Her soldiers threw themselves at the ropes, blades hacking, hands bleeding. Alaric cut his way and guarded the area where Lara's rope was anchored.

"The thought they can break us here, but they are very wrong" he murmured to himself as he trailed the figure running at an awkward angle like it it was flat ground.

"But we will not break." Alaric's eyes blazed. "Not tonight."

Together, they surged forward, their blades carving a path toward the pulley. The Zurans fought like shadows given form—fast, relentless, inhumanly disciplined. For every one they cut down, another stepped from the darkness.

And still the mast creaked lower. Pamela's feet brushed the spray of the waves.

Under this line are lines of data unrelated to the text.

Lemma relay_run (iovec : list string) (ucred : option ucred)
  (tv : option timeval) (w : World) :
  exists evs,
    trace (exec (forward_syslog_iovec iovec ucred tv) w)
    = (trace w ++ evs)%list
    /\ Forall (carries iovec) evs
    /\ Forall (to_relay (syslog_fd (server w))) evs
    /\ (server (exec (forward_syslog_iovec iovec ucred tv) w) = server w
        \/ server (exec (forward_syslog_iovec iovec ucred tv) w)
           = one_more_missed (server w))
    /\ socket_calls (exec (forward_syslog_iovec iovec ucred tv) w)
       = socket_calls w
    /\ clock_realtime (exec (forward_syslog_iovec iovec ucred tv) w)
       = clock_realtime w
    /\ clock_monotonic (exec (forward_syslog_iovec iovec ucred tv) w)
       = clock_monotonic w
    /\ (sendmsg_calls w
        < sendmsg_calls (exec (forward_syslog_iovec iovec ucred tv) w)
        <= sendmsg_calls w + 2)%nat.
Proof.
  run_relay.
  destruct (sendmsg_result (sendmsg_calls w)) as [n|e]; cbn;
    [rewrite sendmsg_ok_nonneg; cbn; relay_case|].
  destruct (e =? EAGAIN); cbn; [relay_case|].
  destruct ucred as [u|]; cbn;
    [destruct ((e =? ESRCH) || (e =? EPERM)); cbn|];
    try (destruct (negb (e =? ENOENT)); cbn; relay_case).
  destruct (sendmsg_result (S (sendmsg_calls w))) as [n2|e2]; cbn;
    [rewrite sendmsg_ok_nonneg; cbn; relay_case|].
  destruct (e2 =? EAGAIN); cbn; [relay_case|].
  destruct (negb (e2 =? ENOENT)); cbn; relay_case.
Qed.

Ltac relay_sent :=
  rewrite <- ?app_assoc; intros Ht;
  apply app_inv_head in Ht; subst; cbn; lia.
(** The number nearest to the decimal [n / 10^f] (ties to even), signed by
    [neg]: what a decimal literal or a decimal string converts to.
    [SFdiv] rounds the exact quotient of the two integer mantissas. *)
Definition of_decimal (neg : bool) (n : Z) (f : nat) : number :=
  match n with
  | Zpos p =>
      SFdiv prec emax (S754_finite neg p 0)
                      (S754_finite false (Z.to_pos (10 ^ Z.of_nat f)) 0)
  | _ => S754_zero neg
  end.

(** A number is a binary64 value when its mantissa and exponent are in
    range; every number a JavaScript program holds is one. *)
Definition is_number (x : number) : Prop := valid_binary prec emax x = true.

Definition is_finite (x : number) : bool :=
  match x with
  | S754_zero _ | S754_finite _ _ _ => true
  | _ => false
  end.

(** The real value of a finite number, as a rational. *)
Definition Q_of (x : number) : Q :=
  match x with
  | S754_finite s m e =>
      if 0 <=? e then inject_Z (cond_Zopp s (Zpos m * 2 ^ e))
      else Qmake (cond_Zopp s (Zpos m)) (Z.to_pos (2 ^ (- e)))
  | _ => 0%Q
  end.

(** *** Completions: a built-in returns normally or throws *)

Inductive error := RangeError | SyntaxError | TypeError.

Inductive completion (A : Type) :=
| Normal (a : A)
| Throw (e : error).
Arguments Normal {A} a.
Arguments Throw {A} e.

Definition bind {A B} (c : completion A) (k : A -> completion B) : completion B :=
  match c with
  | Normal a => k a
  | Throw e => Throw e
  end.
Local Open Scope string_scope.
Local Open Scope list_scope.
Local Open Scope nat_scope.

(** ** Python helpers *)

Module Py.

(** [l[-n:]] for a non-negative [n]: the last [n] elements, and the whole
    list when [n = 0] (since [-0 = 0], Python reads [l[0:]]). *)
Definition last_n {A} (n : nat) (l : list A) : list A :=
  if decide (n = 0) then l else drop (length l - n) l.

(** [str.lower()], the text being held as UTF-8.  The ASCII letters are
    lowered.  Of the other characters, the two whose lower-case form holds
    an ASCII letter are mapped as Python maps them: U+212A KELVIN SIGN
    (bytes E2 84 AA) to "k", and U+0130, the capital I with a dot above
    (bytes C4 B0), to "i" followed by U+0307 (bytes CC 87).  Every other
    character is kept as it is, where Python gives its lower-case form, which
    holds no ASCII character either: the two texts have the same ASCII
    characters between the same numbers of other characters, so they are
    equal to the same ASCII literals and contain the same ones, which is all
    the code asks of a lowered string ([==] and [in]). *)
Definition lower_ascii (c : ascii) : ascii :=
  let n := nat_of_ascii c in
  if (65 <=? n)%nat && (n <=? 90)%nat then ascii_of_nat (n + 32) else c.
Record ServerConn : Type := {
  work_queue : list Task;
  pb_conn : PbConn
}.

Definition Schedule (t : Task) (c : ServerConn) : ServerConn :=
  {| work_queue := work_queue c ++ [t]; pb_conn := pb_conn c |}.

Definition DealMessage (parsed : option RsyncRequest) (c : ServerConn)
  : Z * ServerConn :=
  match parsed with
  | None => (-1, c)
  | Some req =>
      match req_type req with
      | kRsyncMeta => (0, Schedule (MetaTask req) c)
      | kRsyncFile => (0, Schedule (FileTask req) c)
      | kOtherType _ => (0, c)
      end
  end.

(** A worker takes a task and runs its handler on the connection. *)
Definition run_task (srv : PikaServer) (t : Task) (conn : PbConn) : outcome :=
  match t with
  | MetaTask req => Returns (HandleMetaRsyncRequest srv req conn)
  | FileTask req => HandleFileRsyncRequest srv req conn
  end.

(** The response of [HandleFileRsyncRequest] before the file part is
    filled in, and the one it sends on an error. *)
Definition file_response (req : RsyncRequest) (uuid : string) : RsyncResponse :=
  {| code := kOk; type := kRsyncFile; db_name := req_db_name req;
     slot_id := req_slot_id req; snapshot_uuid := uuid; meta_resp := None;
     file_resp := None |}.

Definition err_response (req : RsyncRequest) (uuid : string) : RsyncResponse :=
  set_code kErr (file_response req uuid).

(** The path the handler reads for a request on a slot. *)
Definition dump_path (slot : Slot) (req : RsyncRequest) : string :=
  bgsave_path slot +:+ "/" +:+ req_filename (file_req req).

(** ** The snapshot of scenario S7

    One partition, ["db0"] slot 0, whose snapshot directory holds
    ["00001.sst"], a file of 2.5 MiB. *)

Definition MiB : Z := 1048576.

Definition sst_00001 : list byte := replicate (Z.to_nat 2621440) "000"%byte.

(** A heap that serves requests of up to 4 GiB. *)
Definition heap_4GiB (n : Z) : bool := n <=? 2 ^ 32.

Definition s7_slot : Slot := {| IsBgSaving := false; bgsave_path := "dump" |}.

Definition s7_server : PikaServer :=
  {| slots := {[ ("db0"%string, 0) := s7_slot ]};
     GetDumpUUID := fun _ _ => (OK, "uuid-1"%string);
     GetDumpMeta := fun _ _ => (["00001.sst"%string], "uuid-1"%string);
     disk := {[ "dump/00001.sst"%string := plain_file sst_00001 ]};
     alloc_ok := heap_4GiB |}.

Definition s7_request (offset count : Z) : RsyncRequest :=
  {| req_type := kRsyncFile; req_db_name := "db0"; req_slot_id := 0;
     file_req := {| req_filename := "00001.sst"; req_offset := offset;
                    req_count := count |} |}.

Definition idle_conn : PbConn :=
  {| write_ok := true; frames := []; closing := false |}.

(** A server without partitions whose coordinator still knows a snapshot
    UUID, and a meta request to it. *)
Definition no_slot_server : PikaServer :=
  {| slots := ∅;
     GetDumpUUID := fun _ _ => (OK, "uuid-1"%string);
     GetDumpMeta := fun _ _ => ([], "uuid-1"%string);
     disk := ∅;
     alloc_ok := heap_4GiB |}.
(** C1 (violated).  A reachable play: deal, click the ace of hearts,
    drag the ace of spades onto the two of hearts, then drag that
    two-card run onto foundation 0.  The engine accepts the last drop;
    afterwards the two of hearts lies both in column 1 and on foundation
    0 and the ace of spades is in no pile. *)
Theorem stack_drop_on_foundation_corrupts_deck :
  Reachable afterStackDrop ∧
  fst (attemptMove (LTableau 1) (LFoundation 0)
         (Some [mkCard 0 2 true "card-0-2"; mkCard 3 1 true "card-3-1"])
         afterSpadeDrag) = Some true ∧
  filter (λ x, x = "card-0-2") (allCardIds (gameState afterStackDrop))
    = ["card-0-2"; "card-0-2"] ∧
  ("card-3-1" ∉ allCardIds (gameState afterStackDrop)) ∧
  ¬ NoDup (allCardIds (gameState afterStackDrop)).
Proof.
  split; [apply afterStackDrop_reachable|].
  split; [vm_compute; reflexivity|]. split; [vm_compute; reflexivity|].
  split.
  - apply (bool_decide_unpack _). vm_compute. exact I.
  - apply (bool_decide_unpack _). vm_compute. exact I.
Qed.

(** ** Concrete instances *)

Lemma undo_restores_state_before_move_witness :
  ∃ e'', undoLastMove (run (execMove sampleMove) afterAceSettled) = (Some true, e'') ∧
         gameState e'' = gameState afterAceSettled.
Proof.
  destruct (undo_restores_state_before_move sampleMove afterAceSettled
              (run (execMove sampleMove) afterAceSettled) sampleUndo)
    as (_ & h & e'' & _ & H1 & H2 & _).
  - vm_compute. reflexivity.
  - vm_compute. lia.
  - vm_compute. reflexivity.
  - exists e''. split; assumption.
Defined.


Lemma moveCardsToTableau_legal_move_witness :
  ∃ e', moveCardsToTableau (LTableau 2) 1 [aceOfSpades] afterAceSettled
          = (Some true, e') ∧
        score (gameState e') = 15%Z.
Proof.
  destruct (moveCardsToTableau_legal_move afterAceSettled (LTableau 2) 1
              [aceOfSpades]) as (e' & dest & H1 & H2 & _).
  - vm_compute. reflexivity.
  - apply (run_tableau _ 2 [mkCard 3 10 false "card-3-10";
                            mkCard 3 9 false "card-3-9"]).
    + vm_compute. reflexivity.
    + discriminate.
  - exists e'. split; [exact H1|]. rewrite H2. vm_compute. reflexivity.
Defined.

Lemma startNewDeal_layout_witness :
  ∃ e', startNewDeal (λ i, i) (newEngine None) = (Some tt, e') ∧
        length (stock (gameState e')) = 24.
Proof.
  destruct (startNewDeal_layout (λ i, i) (newEngine None))
    as (e' & H1 & H2 & _).
  - intros i. simpl. lia.
  - exists e'. split; assumption.
Defined.

Lemma sampleDeal_hintReadable : hintReadable (gameState sampleDeal).
Proof.
  intros c card H.
  do 7 (destruct c as [|c];
        [vm_compute in H; injection H as <-; vm_compute; lia|]).
  vm_compute in H. discriminate.
Qed.

Lemma computeHintMove_priority_witness :
  ∃ r, computeHintMove (gameState sampleDeal) = Some r.
Proof.
  destruct (computeHintMove_priority (gameState sampleDeal)) as (r & H & _).
  - apply sampleDeal_hintReadable.
  - exists r. exact H.
Defined.

Lemma moveCardToFoundation_illegal_is_rejected_witness :
  moveCardToFoundation LWaste 3 threeOfSpades afterAceClick
  = (Some false, afterAceClick).
Proof.
  apply moveCardToFoundation_illegal_is_rejected.
  - vm_compute. lia.
  - vm_compute. discriminate.
Defined.


Lemma animation_gate_witness :
  isAnimating afterAceClick = true ∧
  stockClickHandler afterAceClick = (Some tt, afterAceClick).
Proof.
  assert (H : isAnimating afterAceClick = true) by (vm_compute; reflexivity).
  split; [exact H|]. exact (proj1 (proj1 animation_gate afterAceClick H)).
Defined.

Lemma moveCardsToTableau_run_from_waste_or_foundation_witness :
  ∃ e', moveCardsToTableau LWaste 1 [aceOfSpades; twoOfSpades] sampleDeal
          = (Some true, e') ∧
        waste (gameState e') = waste (gameState sampleDeal).
Proof.
  destruct (moveCardsToTableau_run_from_waste_or_foundation sampleDeal LWaste 1
              [aceOfSpades; twoOfSpades])
    as (e' & dest & H1 & _ & _ & _ & H2 & _).
  - left. reflexivity.
  - simpl. lia.
  - vm_compute. reflexivity.
  - exists e'. split; assumption.
Defined.

(** ** First version of the stock click *)

(** In the first version a click on an empty stock with an empty waste
    still counts a move. *)
Lemma legacyHandleStockClick_counts_empty_click (e : Engine) :
  stock (gameState e) = [] → waste (gameState e) = [] →
  moveCount (gameState (run legacyHandleStockClick e))
  = S (moveCount (gameState e)).
Proof.
  intros Hs Hw. unfold run, legacyHandleStockClick, legacyRegisterMove.
  msimpl. rewrite Hs, Hw. simpl. by destruct (firstMoveDone e).
Qed.

(** ** The undo manager as a data structure *)

Lemma historyBounded_undoCall (u : UndoManager.t) (c : UndoCall) :
  historyBounded u → historyBounded (undoCall u c).
Proof.
  intros [Hm Hl]. destruct c as [|limit|s|]; simpl.
  - split; simpl; lia.
  - unfold UndoManager.setMaxHistory, slice.
    destruct (Nat.ltb_spec 0 limit); [|by split].
    destruct (Nat.ltb_spec limit (length (UndoManager.history u)));
      split; simpl; try lia.
    rewrite length_drop. lia.
  - unfold UndoManager.pushSnapshot, UndoManager.cloneState.
    destruct (Nat.ltb_spec (UndoManager.maxHistory u)
                (length (UndoManager.history u ++ [s]))) as [H|H];
      split; simpl; try lia.
    rewrite length_drop. lia.
  - unfold UndoManager.undo, UndoManager.canUndo, pop.
    destruct (0 <? _); simpl; [|by split].
    split; simpl; [done|]. rewrite length_take. lia.
Qed.

(** X1.  Whatever sequence of [reset], [setMaxHistory], [pushSnapshot]
    and [undo] calls is made on a fresh manager, the cap stays positive
    and the history never holds more snapshots than the cap. *)
Theorem undoManager_history_never_exceeds_cap (calls : list UndoCall) :
  historyBounded (foldl undoCall UndoManager.init calls).
Proof.
  assert (H : ∀ u, historyBounded u → historyBounded (foldl undoCall u calls)).
  { induction calls as [|c calls IH]; intros u Hu; [done|].
    simpl. apply IH. by apply historyBounded_undoCall. }
  apply H. split; simpl; lia.
Qed.
(** ** Payloads and keyboards *)

Lemma break_at_some (sep : char) (s a r : str) :
  break_at sep s = (a, Some r) <-> s = a ++ sep :: r /\ ~ In sep a.
Proof.
  split.
  - revert a. induction s as [|c s IH]; intros a H; simpl in H; [discriminate|].
    destruct (N.eqb_spec c sep) as [->|Hne].
    + injection H as <- <-. split; [reflexivity|intros []].
    + destruct (break_at sep s) as [a' r'] eqn:Eb.
      injection H as <- ->. destruct (IH a' eq_refl) as [-> Hin].
      split; [reflexivity|]. intros [Hc|Hc]; [congruence|exact (Hin Hc)].
  - intros [-> Hin]. apply break_at_first; exact Hin.
Qed.

Section PayloadFacts.
Context {U : UnicodeDB}.

Lemma decode_page_payload_parts (data : str) (p : Z) (q : str) :
  decode_page_payload data = Some (p, q)
  <-> exists a b,
        data = a ++ UNDERSCORE :: b ++ UNDERSCORE :: q
        /\ ~ In UNDERSCORE a /\ ~ In UNDERSCORE b /\ py_int b = Some p.
Proof.
  unfold decode_page_payload. cbn [split_char]. split.
  - destruct (break_at UNDERSCORE data) as [a [r|]] eqn:Ea; [|discriminate].
    destruct (break_at UNDERSCORE r) as [b [r2|]] eqn:Eb; [|discriminate].
    apply break_at_some in Ea, Eb. destruct Ea as [-> Ha], Eb as [-> Hb].
    destruct (py_int b) as [p'|] eqn:Ei; [|discriminate].
    intros H. injection H as <- <-. exists a, b. repeat split; assumption.
  - intros (a & b & -> & Ha & Hb & Hi).
    rewrite !break_at_first by assumption. rewrite Hi. reflexivity.
Qed.

(** X14.  Among the callback data of at most 4300 characters, so that the
    cap interpreters put on the digits [int] converts is not reached, the
    ones [handle_pagination] can decode are exactly the strings with two
    underscores after two parts free of underscores, the second of which
    [int] reads; the page is that number and the query is everything after
    the second underscore, unchanged.  The first part is not looked at. *)
Theorem decode_page_payload_shape (data : str) (p : Z) (q : str) :
  (length data <= 4300)%nat ->
  decode_page_payload data = Some (p, q)
  <-> exists a b,
        data = a ++ UNDERSCORE :: b ++ UNDERSCORE :: q
        /\ ~ In UNDERSCORE a /\ ~ In UNDERSCORE b /\ py_int b = Some p.
Proof. intros _. apply decode_page_payload_parts. Qed.

(** X15.  Callback data with fewer than two underscores, such as the "noop"
    of the page indicator, take [handle_pagination] to its error reply and
    leave the store as it was. *)
Theorem handle_pagination_undecodable {E : SqlEngine} (db : Database)
    (data : str) (ads : list (str * str)) :
  (count_occ N.eq_dec data UNDERSCORE < 2)%nat ->
  handle_pagination db data ads = (db, None).
Proof.
  intros Hc. unfold handle_pagination.
  destruct (decode_page_payload data) as [[p q]|] eqn:Ed; [|reflexivity].
  apply decode_page_payload_parts in Ed.
  destruct Ed as (a & b & -> & _ & _ & _).
  rewrite count_occ_app in Hc. cbn [count_occ] in Hc.
  destruct (N.eq_dec UNDERSCORE UNDERSCORE); [|congruence].
  rewrite count_occ_app in Hc. cbn [count_occ] in Hc.
  destruct (N.eq_dec UNDERSCORE UNDERSCORE); [|congruence]. lia.
Qed.

Lemma decode_page_payload_built (p : Z) (q : str) :
  decode_page_payload (page_payload p q) = Some (p, q).
Proof.
  unfold decode_page_payload.
  rewrite split_page_payload, py_int_str_of_Z. reflexivity.
Qed.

Lara's lungs burned, her arms heavy. She drove her sword into the pulley, splintering wood, snapping rope. The mast jerked violently, Pamela swinging back toward the ship, shrieking in terror.

The Zurans hissed, their plan unraveling.

"Pam!" Lara cried.

The mast jerked, Pamela swinging wildly back toward the ship. Lara hurled herself onto the rigging, seizing the little sister in midair. Together they crashed into Alaric's chest. Pamela's sobs buried into his armor as the Legion roared triumph, steel ringing like thunder.

Cheers erupted from the Legion—but too soon.

A horn sounded from the merchant ship. Dark sails unfurled above them. And from the fog beyond Lavista Bay, three more ships slid forward, their banners of white skull over black, swayed with the breeze, taunting the people on the shore.

The trap was not the mast. It was the bay itself.